Lindsey Vonn’s season started late after she broke her ankle in a training crash. It wrapped up much earlier than anticipated because of another wipeout.
This latest spill came with her popularity peaking — she appeared in the Sports Illustrated swimsuit issue — and another overall World Cup title right there for the taking, too.
Now, the big questions loom: How bad is she hurt and how can she stay healthy for a full season?
After all, Vonn’s ailments are piling up like her accomplishments. She announced Wednesday that she was leaving the racing circuit early after an MRI revealed three significant breaks where the shinbone meets the knee joint. She hurt it in a crash over the weekend and competed the next day, when she thought it was only a hairline fracture.
With eight races to go, Vonn leads the overall World Cup standings with 1,235 points, followed closely by Lara Gut of Switzerland with 1,207. Viktoria Rebensburg of Germany is third with 914.
But she’s thinking long term.
More specifically, toward the world championships in St. Moritz, Switzerland, next season and the 2018 Winter Olympics in South Korea. To suffer further damage could’ve led to surgery and possibly been career threatening.
"I cannot take that risk," the 31-year-old said on her Facebook page. "While I am confident that I’m making the right decision, it still doesn’t make this decision any easier."
Today I am making the difficult decision to end my season and leave the World Cup circuit due to an injury I suffered…
The four-time overall World Cup champion crashed on Saturday during a super-G race in Andorra after hitting a patch of soft snow. X-rays showed a hairline fracture in her tibial plateau and yet she decided to race Sunday in the combined event, extending her overall lead by finishing in 13th place.
On Wednesday, she revealed the injury was much worse.
"Those images showed that there was not just one hairline fracture, but in fact three," Vonn said. "The fractures are not hairline, but instead they are significant enough that they are not sufficiently stable to permit me to safely continue skiing."
It’s certainly been an eventful season for Vonn — on and off the slope. Sure, she’s won plenty of races but she also received quite a few hits on social media after doing pull-ups while wearing body paint on set during the Sports Illustrated swimsuit shoot.
Vonn also had a memorable tirade, posting a video in which she destroyed her skis violently with a hammer. That particular outburst came shortly after her ski detached in a World Cup downhill last month and she fell, without serious injury. She quickly erased the posting and apologized to her equipment supplier, Head.
Still, Vonn has had quite a season:
● Adding nine more World Cup wins to her resume to bring the record to 76 and close the gap on the all-time mark of 86 victories held by Ingemar Stenmark of Sweden.

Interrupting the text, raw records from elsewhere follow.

(** * Petals: a shallow embedding of the sharded Bloom/range index

    The development follows the Python sources of the repository:

    - [petals/petals/bloom.py]  : [TrieNode], [Trie] ([insert], [search],
      [_dfs_search], [load_bloom_filter]), [execute_query_v2],
      [DataBlooming.index_file], [load_bloom_filters];
    - [petals/petals/utils.py]  : [ensure_json_output], [TCPMessage],
      [parse_message];
    - [petals/petals/core.py]   : [PetalsServer.handle_echo];
    - [petals/petals/server.py] : the [ping] handler.

    Python strings are Rocq strings over the ASCII range, Python sets of
    strings are [gset string], dictionaries whose iteration order is
    observable (the children of a trie node) are association lists kept in
    insertion order, and code that raises is embedded in an error monad
    whose failures are the Python exception classes. *)

From Stdlib Require Import Ascii String ZArith List Bool Lia DecimalString.
From stdpp Require Import base option list gmap strings.

Local Open Scope Z_scope.
Local Open Scope string_scope.
Local Open Scope list_scope.
Local Open Scope stdpp_scope.

(* ===================================================================== *)
(** ** Python exceptions and the error monad *)
(* ===================================================================== *)

(** The exception classes the embedded code can raise. *)
Inductive exn : Type :=
| TypeError
| KeyError
| IndexError
| ValueError
| AttributeError
| ParseError
| JSONDecodeError
| DecodeError
| TimeoutError.

#[global] Instance exn_eq_dec : EqDecision exn.
Proof. solve_decision. Defined.

(** [result A]: either a returned value or a raised exception. *)
Inductive result (A : Type) : Type :=
| Ok (a : A)
| Raise (e : exn).
Arguments Ok {A} a.
Arguments Raise {A} e.

Definition result_bind {A B} (r : result A) (k : A -> result B) : result B :=
  match r with
  | Ok a => k a
  | Raise e => Raise e
  end.

Declare Scope py_scope.
Delimit Scope py_scope with py.
Notation "'try!' x ':=' c1 'in' c2" := (result_bind c1 (fun x => c2))
  (at level 10, x name, c1 at level 100, c2 at level 200) : py_scope.

(* ===================================================================== *)
(** ** Strings: [str.lower], [str.endswith], [str.join], [str.strip] *)
(* ===================================================================== *)

Module PyStr.

Definition chars (s : string) : list ascii := list_ascii_of_string s.
Definition of_chars (l : list ascii) : string := string_of_list_ascii l.

(** [c.lower()] on the ASCII range. *)
Definition lower_char (c : ascii) : ascii :=
  let n := nat_of_ascii c in
  if (Nat.leb 65 n && Nat.leb n 90)%bool then ascii_of_nat (n + 32) else c.

(** [s.lower()] *)
Definition lower (s : string) : string := of_chars (map lower_char (chars s)).

(** [s.endswith(suffix)] *)
Definition endswith (s suffix : string) : bool :=
  let n := String.length s in
  let m := String.length suffix in
  (Nat.leb m n && String.eqb (String.substring (n - m) m s) suffix)%bool.

(** [s.startswith(prefix)] *)
Definition startswith (s pre : string) : bool := String.prefix pre s.

(** [sep.join(parts)] for a list of strings. *)
Definition join (sep : string) (parts : list string) : string :=
  String.concat sep parts.

(** [sep.join(s)] when [s] is itself a string: Python iterates over the
    characters of [s], so the separator lands between any two of them. *)
Definition join_str (sep : string) (s : string) : string :=
  join sep (map (fun c => String c EmptyString) (chars s)).

(** Whitespace recognised by [str.strip()] (ASCII range). *)
Definition isspace (c : ascii) : bool :=
  let n := nat_of_ascii c in
  ((Nat.leb 9 n && Nat.leb n 13) || (Nat.leb 28 n && Nat.leb n 32))%bool.

Fixpoint lstrip_chars (l : list ascii) : list ascii :=
  match l with
  | [] => []
  | c :: l' => if isspace c then lstrip_chars l' else l
  end.

(** [s.strip()] *)
Definition strip (s : string) : string :=
  of_chars (rev (lstrip_chars (rev (lstrip_chars (chars s))))).

End PyStr.

(* ===================================================================== *)
(** ** Paths: [os.path.dirname], [os.path.join] (posixpath) *)
(* ===================================================================== *)

Module OsPath.

Definition slash : ascii := "/"%char.

Definition is_slash (c : ascii) : bool := Ascii.eqb c slash.

(** Drop the leading characters that satisfy [p]. *)
Fixpoint drop_while (p : ascii -> bool) (l : list ascii) : list ascii :=
  match l with
  | [] => []
  | c :: l' => if p c then drop_while p l' else l
  end.

(** [posixpath.dirname]:
<<
    i = p.rfind('/') + 1
    head = p[:i]
    if head and head != '/'*len(head):
        head = head.rstrip('/')
    return head
>> *)
Definition dirname (p : string) : string :=
  let head := rev (drop_while (fun c => negb (is_slash c)) (rev (PyStr.chars p))) in
  if forallb is_slash head
  then PyStr.of_chars head
  else PyStr.of_chars (rev (drop_while is_slash (rev head))).

(** [posixpath.join(a, b)] for two components. *)
Definition join (a b : string) : string :=
  if PyStr.startswith b "/" then b
  else if (String.eqb a "" || PyStr.endswith a "/")%bool then a +:+ b
  else a +:+ "/" +:+ b.

End OsPath.

(* ===================================================================== *)
(** ** Shell-style matching: [fnmatch.fnmatch] *)
(* ===================================================================== *)

Module Fnmatch.

(** The module [fnmatch] belongs to the Python standard library, not to
    the repository.  The matcher below follows its [translate]: [*]
    stands for any run of characters, [?] for one character, a bracket
    expression for one character of a set (or, after [!], outside it),
    and a bracket that is never closed for itself. *)

(** The pieces [fnmatch.translate] turns a pattern into: [*], [?], a
    literal character, or a bracket expression with its ranges (a single
    character [c] is the range [c-c]). *)
Inductive tok : Type :=
| TStar
| TQuest
| TLit (c : ascii)
| TSet (negated : bool) (items : list (ascii * ascii)).

Definition is_char (a b : ascii) : bool := Ascii.eqb a b.

(** Text up to the first closing bracket, and the text after it. *)
Fixpoint split_at_close (l : list ascii) : option (list ascii * list ascii) :=
  match l with
  | [] => None
  | c :: l' =>
      if is_char c "]" then Some ([], l')
      else match split_at_close l' with
           | Some (body, rest) => Some (c :: body, rest)
           | None => None
           end
  end.

(** The scan [translate] performs after an opening bracket: an optional
    [!], an optional [\]] taken literally, then everything up to the
    next [\]].  [None] when the bracket is never closed. *)
Definition class_body (l : list ascii) : option (list ascii * list ascii) :=
  let '(pre1, l1) :=
    match l with
    | c :: l' => if is_char c "!" then ([c], l') else ([], l)
    | [] => ([], l)
    end in
  let '(pre2, l2) :=
    match l1 with
    | c :: l' => if is_char c "]" then ([c], l') else ([], l1)
    | [] => ([], l1)
    end in
  match split_at_close l2 with
  | Some (body, rest) => Some (pre1 ++ pre2 ++ body, rest)
  | None => None
  end.

(** Ranges and single characters of a bracket expression. *)
Fixpoint set_items (l : list ascii) : list (ascii * ascii) :=
  match l with
  | [] => []
  | a :: l1 =>
      match l1 with
      | d :: b :: l2 =>
          if is_char d "-" then (a, b) :: set_items l2
          else (a, a) :: set_items l1
      | _ => (a, a) :: set_items l1
      end
  end.

Definition mk_set (stuff : list ascii) : tok :=
  match stuff with
  | c :: stuff' =>
      if is_char c "!" then TSet true (set_items stuff')
      else TSet false (set_items stuff)
  | [] => TSet false []
  end.

Fixpoint translate_aux (fuel : nat) (pat : list ascii) : list tok :=
  match fuel with
  | O => []
  | S fuel' =>
      match pat with
      | [] => []
      | c :: p =>
          if is_char c "*" then TStar :: translate_aux fuel' p
          else if is_char c "?" then TQuest :: translate_aux fuel' p
          else if is_char c "[" then
            match class_body p with
            | None => TLit c :: translate_aux fuel' p
            | Some (stuff, rest) => mk_set stuff :: translate_aux fuel' rest
            end
          else TLit c :: translate_aux fuel' p
      end
  end.

(** [fnmatch.translate]; every step consumes at least one character, so
    the length of the pattern is enough fuel. *)
Definition translate (pat : string) : list tok :=
  translate_aux (String.length pat) (PyStr.chars pat).

Definition in_range (c : ascii) (r : ascii * ascii) : bool :=
  (Nat.leb (nat_of_ascii (fst r)) (nat_of_ascii c)
   && Nat.leb (nat_of_ascii c) (nat_of_ascii (snd r)))%bool.

(** Does a one-character piece accept [c]? *)
Definition tok_accepts (t : tok) (c : ascii) : bool :=
  match t with
  | TStar => true
  | TQuest => true
  | TLit a => is_char a c
  | TSet negated items => xorb negated (existsb (in_range c) items)
  end.

(** Whole-string match of the translated pattern. *)
Fixpoint match_toks (ts : list tok) (s : list ascii) {struct ts} : bool :=
  match ts with
  | [] => match s with [] => true | _ :: _ => false end
  | TStar :: ts' =>
      (fix star (s : list ascii) : bool :=
         (match_toks ts' s
          || match s with [] => false | _ :: s' => star s' end)%bool) s
  | t :: ts' =>
      match s with
      | [] => false
      | c :: s' => (tok_accepts t c && match_toks ts' s')%bool
      end
  end.

(** [fnmatch.fnmatchcase(name, pat)] *)
Definition fnmatchcase (name pat : string) : bool :=
  match_toks (translate pat) (PyStr.chars name).

(** [fnmatch.fnmatch(name, pat)]: both arguments go through
    [os.path.normcase] first, which is the identity on POSIX and folds
    case on Windows; it is a parameter of the model. *)
Definition fnmatch (normcase : string -> string) (name pat : string) : bool :=
  fnmatchcase (normcase name) (normcase pat).

(** [os.path.normcase] on POSIX. *)
Definition posix_normcase (s : string) : string := s.

(** [os.path.normcase] on Windows: [s.replace('/', '\\').lower()]. *)
Definition nt_normcase (s : string) : string :=
  PyStr.lower
    (PyStr.of_chars
       (map (fun c => if is_char c "/" then ascii_of_nat 92 else c)
            (PyStr.chars s))).

End Fnmatch.

(* ===================================================================== *)
(** ** Column values and their comparison *)
(* ===================================================================== *)

(** The scalars a column cell or the [value] of a query leaf holds: an
    integer or a string. *)
Inductive scalar : Type :=
| VInt (z : Z)
| VStr (s : string).

#[global] Instance scalar_eq_dec : EqDecision scalar.
Proof. solve_decision. Defined.

(** [str(v)] *)
Definition py_str (v : scalar) : string :=
  match v with
  | VInt z => NilZero.string_of_int (Z.to_int z)
  | VStr s => s
  end.

(** [a <= b]: integers by value, strings by code points; an integer and a
    string are not ordered and the comparison raises [TypeError]. *)
Definition py_le (a b : scalar) : result bool :=
  match a, b with
  | VInt x, VInt y => Ok (Z.leb x y)
  | VStr x, VStr y => Ok (String.leb x y)
  | _, _ => Raise TypeError
  end.

(** The chained comparison [lo <= v <= hi]: the second comparison is
    evaluated only when the first one is true. *)
Definition py_between (lo v hi : scalar) : result bool :=
  (try! c := py_le lo v in
   if c then py_le v hi else Ok false)%py.

(* ===================================================================== *)
(** ** Bloom filters *)
(* ===================================================================== *)

(** Modelled from the spec: the class [BloomFilter] of the package
    [pybloom_live], which the sources import and which is not part of the
    repository.  A filter is a bit array with [k] hash positions per key;
    [add] sets the positions of a key and [in] tests that all of them are
    set.  The bit array is the set of the positions that are set. *)
Record BloomFilter : Type := mkBloom {
  bf_capacity : nat;
  bf_count : nat;
  bf_bits : gset nat
}.

Section Bloom.

(** The hash positions of a key in a filter built for a given capacity
    (the error rate is fixed by the indexer). *)
Variable make_hashes : nat -> string -> list nat.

● Winning a downhill in Cortina to eclipse Annemarie Moser-Proell’s mark of 36 career wins in skiing’s marquee event. Vonn then won a super-G for her 11th career victory at the Italian resort, breaking the record of retired Austrian standout Renate Goetschl.
● Capturing the overall downhill discipline title this season, which was her 20th crystal globe. That broke the mark of 19 held by Stenmark.
"I am very proud of what I have been able to accomplish this year," Vonn said.
"It’s a real shame that the tense fight for the overall title can’t last until the end," Gut said in a Swiss ski federation statement. "I wish Lindsey Vonn a good recovery and a successful return next season."
This has been a strange season for injuries to some of the circuit’s biggest names. Defending champ Anna Fenninger of Austria missed the year with a knee injury, while Olympic and world champion Mikaela Shiffrin of the U.S. only recently returned after missing a good portion of the season when she tore the medial collateral ligament in her right knee during a training run.
Men’s overall leader Aksel Lund Svindal of Norway was also ruled out for the season with a right knee injury from a crash in January in Kitzbuehel, Austria.
"Pretty unusual … season with all injuries," Slovenian standout Tina Maze posted on Twitter. "Ah, but life goes on! What to do?"
Vonn’s list of injuries over the years is quite extensive. She hurt her knee in training and missed a pair of races at the 2007 worlds, and took a scary fall during training at the 2006 Olympics, then left the hospital to compete.
She raced with a severely bruised shin at the 2010 Vancouver Olympics when she won downhill gold. She couldn’t defend her crown four years later in Sochi because of a serious knee injury.
Last summer in New Zealand, Vonn broke her left ankle during training camp and it kept her out of the season-opening giant slalom in Austria. Later, she needed stitches in her right thumb after trying to break up a fight between her dogs over a Frisbee.